With this approach, this is what the JSF beans should look like:
@ManagedBean
@ViewScoped
public class SomeMB implements Serializable {
private static final long serialVersionUID = 1L;
private static SomeService someService() {
return SpringJSFUtil.getBean("someService");
}
// ...
And the utility class SpringJSFUtil.java that gets the bean via EL:
import javax.faces.context.FacesContext;
public class SpringJSFUtil {
public static <T> T getBean(String beanName) {
if (beanName == null) {
return null;
}
return getValue("#{" + beanName + "}");
}
@SuppressWarnings("unchecked")
private static <T> T getValue(String expression) {
FacesContext context = FacesContext.getCurrentInstance();
return (T) context.getApplication().evaluateExpressionGet(context,
expression, Object.class);
}
}
This eliminates the Spring bean property (at the cost of doing a few more EL evaluations), thus avoiding all the serialization issues of having the property in first place.

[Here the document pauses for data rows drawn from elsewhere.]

(* ===== verification/_CoqProject ===== *)
-Q . S2P
Prelude.v
RustStr.v
Ip.v
GeoIp.v
Waf.v
Bot.v
Captcha.v
Security.v
Edge.v
EdgeAuth.v
ProxyConfig.v
Router.v
Forward.v
Apply.v
Http.v
Grpc.v
Registry.v
Respond.v
Telemetry.v
Logging.v
CertStore.v
CertValidate.v
Handshake.v
Gateway.v
GatewayProps.v
H3.v
H3Props.v
H3Quiche.v
H3Serve.v
Controller.v
ControllerProps.v
Database.v
Schema.v
Admin.v
AdminProps.v
SchemaProps.v
Settings.v
SettingsProps.v
Startup.v
StartupProps.v
Policies.v
PoliciesProps.v
Notify.v
NotifyProps.v
Backup.v
BackupProps.v
AutoSsl.v
AutoSslProps.v
Dns01.v
Dns01Props.v
DnsForm.v
AcmeOrder.v
OrderFlow.v
Running.v
KubeSites.v
KubeSitesProps.v
Readout.v
ReadoutProps.v
Leader.v
IngressStart.v
IngressStartProps.v
Watch.v
KubeView.v
KubeViewProps.v
Live.v
LiveProps.v
Tunnel.v
TunnelRelay.v
TunnelSession.v
Background.v
TestsRouting.v
TestsTraffic.v
TestsSecurity.v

The same approach, using OmniFaces:
In my actual code, I use the evaluateExpressionGet(String expression)
method of an utility class available from OmniFaces. So, for those of you who use it too, this is what my code really look like:
import static org.omnifaces.util.Faces.evaluateExpressionGet;
@ManagedBean
@ViewScoped
public class SomeMB implements Serializable {
private static final long serialVersionUID = 1L;
private static SomeService someService() {
return evaluateExpressionGet("#{someService}");
}
// ...
Notice that here the method gets the full EL ("#{expression}"), not just the Spring bean name (or you would get a ClassCastException).